Not overthinking, just discussing. :D

Fitz, the caliper you have is probably just like this picture.
The entire caliper slides as the pads wear, so the outer pad moves with the whole sliding assembly. (Caliper body)
The inner pad of course is moved by the piston.

The bracket for the caliper that bolts to the hub has two machined areas that the caliper mates to with to matching machined areas on the calipers. (marked as slides in the pic)

The retainers basically just keep the caliper from popping up out of the slides, and the anti rattle clips use spring type pressure to hold the pads from rattling around in there when the brakes are not in use. (like the pads not having pressure on them and going over bumps, holes or cracks in the road surface.)

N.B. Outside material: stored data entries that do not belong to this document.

(* ===== verification/RelayMsg.v ===== *)
(** * RelayMsg: relay message bodies of crate tor-cell

    The message types of [tor-cell/src/relaycell/msg.rs], [flow_ctrl.rs], [conflux.rs] and
    [udp.rs], each with the [Body] trait's pair of functions, and [AnyRelayMsg] as
    [restricted_msg!] declares it in a build with the optional features [conflux] and
    [experimental-udp] and without [hs], whose commands then decode as [Unrecognized].  Error
    texts leave out interpolated values. *)

From S2P Require Import Prelude Text Bytes Codec.

(** ** Commands (tor-cell/src/relaycell.rs) *)

Module RelayCmd.
Definition BEGIN : Z := 1.
Definition DATA : Z := 2.
Definition END : Z := 3.
Definition CONNECTED : Z := 4.
Definition SENDME : Z := 5.
Definition EXTEND : Z := 6.
Definition EXTENDED : Z := 7.
Definition TRUNCATE : Z := 8.
Definition TRUNCATED : Z := 9.
Definition DROP : Z := 10.
Definition RESOLVE : Z := 11.
Definition RESOLVED : Z := 12.
Definition BEGIN_DIR : Z := 13.
Definition EXTEND2 : Z := 14.
Definition EXTENDED2 : Z := 15.
Definition CONNECT_UDP : Z := 16.
Definition CONNECTED_UDP : Z := 17.
Definition DATAGRAM : Z := 18.
Definition CONFLUX_LINK : Z := 19.
Definition CONFLUX_LINKED : Z := 20.
Definition CONFLUX_LINKED_ACK : Z := 21.
Definition CONFLUX_SWITCH : Z := 22.
Definition ESTABLISH_INTRO : Z := 32.
Definition ESTABLISH_RENDEZVOUS : Z := 33.
Definition INTRODUCE1 : Z := 34.
Definition INTRODUCE2 : Z := 35.
Definition RENDEZVOUS1 : Z := 36.
Definition RENDEZVOUS2 : Z := 37.
Definition INTRO_ESTABLISHED : Z := 38.
Definition RENDEZVOUS_ESTABLISHED : Z := 39.
Definition INTRODUCE_ACK : Z := 40.
Definition PADDING_NEGOTIATE : Z := 41.
Definition PADDING_NEGOTIATED : Z := 42.
Definition XOFF : Z := 43.
Definition XON : Z := 44.
End RelayCmd.

(** ** Text *)

Definition is_ascii (l : list Z) : bool := forallb (λ x, x <? 128) l.

(** [core::str::from_utf8]. *)
Definition is_cont (x : Z) : bool := (128 <=? x) && (x <=? 191).
Fixpoint utf8_valid (l : list Z) : bool :=
  match l with
  | [] => true
  | a :: l1 =>
      if a <? 128 then utf8_valid l1
      else match l1 with
      | [] => false
      | b :: l2 =>
          if (194 <=? a) && (a <=? 223) then is_cont b && utf8_valid l2
          else match l2 with
          | [] => false
          | c :: l3 =>
              if (224 <=? a) && (a <=? 239) then
                is_cont b && is_cont c
                && negb ((a =? 224) && (b <? 160)) && negb ((a =? 237) && (160 <=? b))
                && utf8_valid l3
              else match l3 with
              | [] => false
              | d :: l4 =>
                  (240 <=? a) && (a <=? 244) && is_cont b && is_cont c && is_cont d
                  && negb ((a =? 240) && (b <? 144)) && negb ((a =? 244) && (144 <=? b))
                  && utf8_valid l4
              end
          end
      end
  end.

The calipers themselves really only have forward and backward pressures on them so those light metal caliper retainers are plenty to keep the caliper from popping up, and out of the slide grooves.
Those slide surfaces are what some/most believe should be lubed on assembly, and they are correct.
Personally, I don't like anything on there that can collect dust and cause the caliper to get stuck or bound up when dust or dirt does get added to the mix.
Anti seize (like the stuff for spark plug threads is just about the only thing I would ever use on those surfaces if anything other than a good wire brushing)

I do a wheels off inspection and cleaning 3-4 times a year where I check pads, seals and the grease in the bearings so maybe that's the main reason I never have a problem doing nothing to the slide surfaces but a good cleaning.

But after going back and looking again at your picture, it looks like bolt slides.
The same info applies for those also, but the caliper is allowed to slide on lubed bolt instead of a machined mating surface, and those clean metal tabs on your caliper act as anti rattle devices by pressing down on the pad by using the bolt head at one end and the bolt shaft at the other.

Maybe the term "ways" caused confusion. Machined surfaces of mating shapes. Call them slides, tracks, whatever. Throw the pads out for a minute. Set the caliper in there and slide it to and fro if it will help.
I do clean them. I don't lubricate them. Grease will only collect dirt.
 
So I took the car out last night for about a 30 minute drive. The brakes only got "stuck" one time....which is a noticeable improvement over what I had experienced on Monday. However my engine still ran hot and was nearing the peak of the temp gauge by the time I got home. I could also smell the brake pads in the front and they were super hot. Car is stopping great though.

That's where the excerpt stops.